I had a dead Gigi once and that turned out to be a Tilt switch on the door from memory.

#28 7 years ago

Hi 1974DeltaQueen +
we european pinsiders have the "problem": The Outlets on the walls in our houses have 220 VAC. The schematics usually show USA-110VAC-wiring. so we have another transformer - and some non-documented wiring / transforming partway to 110VAC.

How about using a simple "Bedroom-Light" as a Test-Light ? Maybe (maybe) a wire has broken-off inside the 110VAC main power Cord-PLUG ?

I actually wonder: IF (and when "Yes" how bright) a bedroom-Light-Test-Light shines-up when used on the 24VAC-Side (in a pin) ... greetings Rolf

P.S.: In here: https://pinside.com/pinball/forum/topic/reading-gottlieb-schematics in post-12 "SteveFury" shows his 24VAC-TEST-LIGHT

aBuckaroo-Work5 (resized).jpgaBuckaroo-Work5 (resized).jpg

#29 7 years ago

Update:

Got game to boot, bounce switch on main board plus the 115V relay needed to be pulled it, now starts s game and plays & scores.

Something is loose or a fuse going bad because the game goes dead during play , no nudging I don't think it's TILT because all lights go off. Game then restarts in credit through coin door .

My gut says a bounce switch needs more gap I noticed the game went dead when I scored a special . I will look around the knocker area maybe that the electrical issue is being impacted by the knocker plunger hammering on the cabinet.

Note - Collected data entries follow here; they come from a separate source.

(** ** What another goroutine can do to a goroutine *)

(** An action of goroutine [j] leaves every other goroutine as it is,
    unless it is the transfer that completes the other's parked send or
    receive, or the notify that wakes it. *)
Lemma step_thread_other j b σ σ' i t :
  step_thread zero j b σ = Some σ' → threads σ !! i = Some t → i ≠ j →
  threads σ' !! i = Some t
  ∨ (∃ a k v c, b = BData
       ∧ threads σ !! j = Some (Send a k v (Poll (Some c)))
       ∧ find_idx (recv_parked c) (threads σ) = Some i
       ∧ threads σ' !! i = Some (RecvRet v None)
       ∧ threads σ' !! j = Some (SendRet None))
  ∨ (∃ a k c, b = BData
       ∧ threads σ !! j = Some (Recv a k (Poll (Some c)))
       ∧ find_idx (send_parked c) (threads σ) = Some i
       ∧ threads σ' !! i = Some (SendRet None)
       ∧ threads σ' !! j = Some (RecvRet (sent_value zero t) None))
  ∨ (∃ p code, threads σ !! j = Some (Ctl (INotify p :: code))
       ∧ find_idx (parked_on p) (threads σ) = Some i
       ∧ threads σ' !! i = Some (wake t)).
Proof.
  intros Hs Ht Hne. unfold step_thread in Hs.
  destruct (threads σ !! j) as [t0|] eqn:Hj; simplify_eq/=.
  assert (j < length (threads σ)) as Hlt by by eapply lookup_lt_Some.
  assert (∀ t1 σ1, threads σ1 = threads σ →
            threads (set_threads (<[j:=t1]> (threads σ1)) σ1) !! i = Some t)
    as Hown.
  { intros t1 σ1 Heq. simpl. rewrite Heq. by rewrite list_lookup_insert_ne. }
  destruct t0 as [a k l| |a k v l| | |code]; try done.
  - destruct l; simplify_eq/=.
    + destruct (ctxs σ !! k) as [[e|]|]; simplify_eq/=; left; by apply Hown.
    + destruct (init (PIn a) σ) as [σ1|] eqn:Hi; simplify_eq/=.
      apply init_frame in Hi as (_&_&Hth). left. by apply Hown.
    + destruct (drain (PIn a) σ) as [σ1|] eqn:Hi; simplify_eq/=.
      apply drain_frame in Hi as (_&_&Hth). left. by apply Hown.
    + destruct (current (PIn a) σ) as [d|]; simplify_eq/=. left. by apply Hown.
    + unfold recv_poll in Hs. destruct b.
      * destruct (ctxs σ !! k) as [[e|]|]; simplify_eq/=. left. by apply Hown.
      * destruct ch as [c|]; simplify_eq/=.
        destruct (is_closed c σ) eqn:Hcl; simplify_eq/=.
        { left. by apply Hown. }
        destruct (find_idx (send_parked c) (threads σ)) as [j'|] eqn:Hf;
          simplify_eq/=.
        destruct (threads σ !! j') as [t1|] eqn:Hj'; simplify_eq/=.
        destruct (decide (j' = i)) as [->|Hne'].
        -- right; right; left. exists a, k, c. simplify_eq.
           repeat split; try done.
           ++ rewrite list_lookup_insert_ne by done.
              apply list_lookup_insert_eq. by eapply lookup_lt_Some.
           ++ apply list_lookup_insert_eq. by rewrite length_insert.
        -- left. by rewrite !list_lookup_insert_ne.
      * destruct (token_ready (PIn a) σ); simplify_eq/=.
        destruct (drain (PIn a) σ) as [σ1|] eqn:Hi; simplify_eq/=.
        apply drain_frame in Hi as (_&_&Hth). left. by apply Hown.
      * case_match; simplify_eq/=. left. by apply Hown.
  - destruct l; simplify_eq/=.
    + destruct (ctxs σ !! k) as [[e|]|]; simplify_eq/=; left; by apply Hown.
    + destruct (init (POut a) σ) as [σ1|] eqn:Hi; simplify_eq/=.
      apply init_frame in Hi as (_&_&Hth). left. by apply Hown.
    + destruct (drain (POut a) σ) as [σ1|] eqn:Hi; simplify_eq/=.
      apply drain_frame in Hi as (_&_&Hth). left. by apply Hown.
    + destruct (current (POut a) σ) as [d|]; simplify_eq/=. left. by apply Hown.
    + unfold send_poll in Hs. destruct b.
      * destruct (ctxs σ !! k) as [[e|]|]; simplify_eq/=. left. by apply Hown.
      * destruct ch as [c|]; simplify_eq/=.
        destruct (is_closed c σ) eqn:Hcl; simplify_eq/=.
        { left. by apply Hown. }
        destruct (find_idx (recv_parked c) (threads σ)) as [j'|] eqn:Hf;
          simplify_eq/=.
        destruct (decide (j' = i)) as [->|Hne'].
        -- right; left. exists a, k, v, c. repeat split; try done.
           ++ rewrite list_lookup_insert_ne by done.
              apply list_lookup_insert_eq. by eapply lookup_lt_Some.
           ++ apply list_lookup_insert_eq. by rewrite length_insert.
        -- left. by rewrite !list_lookup_insert_ne.
      * destruct (token_ready (POut a) σ); simplify_eq/=.
        destruct (drain (POut a) σ) as [σ1|] eqn:Hi; simplify_eq/=.
        apply drain_frame in Hi as (_&_&Hth). left. by apply Hown.
      * case_match; simplify_eq/=. left. by apply Hown.
  - destruct code as [|[p|p d|p|o n] code]; simplify_eq/=.
    + destruct (init p σ) as [σ1|] eqn:Hi; simplify_eq/=.
      apply init_frame in Hi as (_&_&Hth). left. by apply Hown.
    + destruct (set_data p d σ) as [σ1|] eqn:Hi; simplify_eq/=.
      apply set_data_frame in Hi as (_&_&Hth). left. by apply Hown.
    + destruct (notify p σ) as [σ1|] eqn:Hi; simplify_eq/=.
      apply notify_frame in Hi as (_&_&[Hth|(j'&Hf&Hth)]).
      { left. by apply Hown. }
      rewrite Hth, list_lookup_insert_ne by done.
      destruct (decide (j' = i)) as [->|Hne'].
      * right; right; right. exists p, code. repeat split; try done.
        by rewrite list_lookup_alter_eq, Ht.
      * left. by rewrite list_lookup_alter_ne.
    + left. by rewrite list_lookup_insert_ne.
Qed.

Thanks for all your help team , I will get back into this tomorrow .

#30 7 years ago

bingo! glad you got it i knew it had to be in that string.

#31 7 years ago

Just my two bits... I posted a similar inquiry a while back. I have a meter. I had continuity from plug through fuses and switch right to transformer. No power.
Turned out that the plug wire was making and breaking depending on if the wire was straight or not. Ridiculous I know but had me baffled. These plugs are generally ancient. Do yourself a favour and replace it.

#32 7 years ago

It could be the fuse holder gone bad.

#33 7 years ago

Hi 1974DeltaQueen
I have a theory to Your (post-29) "game goes dead during play" - want to prove my theory "right" or prove it "wrong" ?

Theory: On the R-Relay is a switch - wire-black is soldered-on, wire-red is soldered-on. The switch does not "close good" - maybe a wire has broken-off and stays in place (sometimes) - or maybe the contact-points on the switch are oxidated making "lousy" contact. Sometimes the connection through this switch gets lost: Your mysterious fault.

Look at the JPG, post-28, lower-left corner - my "red dots at Switch-on-R-Relay" - want to put an PERMANENT JUMPER so there is ALWAYS connection. Have this Jumper in the pin for a week and play many games - Your mysterious fault shows-up: You have proven my theory WRONG - OR: Your mysterious fault never shows-up: You have proven my theory RIGHT.

Well, with this Jumper in the pin: You cannot toggle-off the pin anymore --- You always must unplug the 110VAC power cord, greetings Rolf

#34 7 years ago

I had a similar experience with a friend's game. Every thing was dead. It turned out the reset bank under the playfield was not properly seated and was causing intermittent contact with the switch under the bank.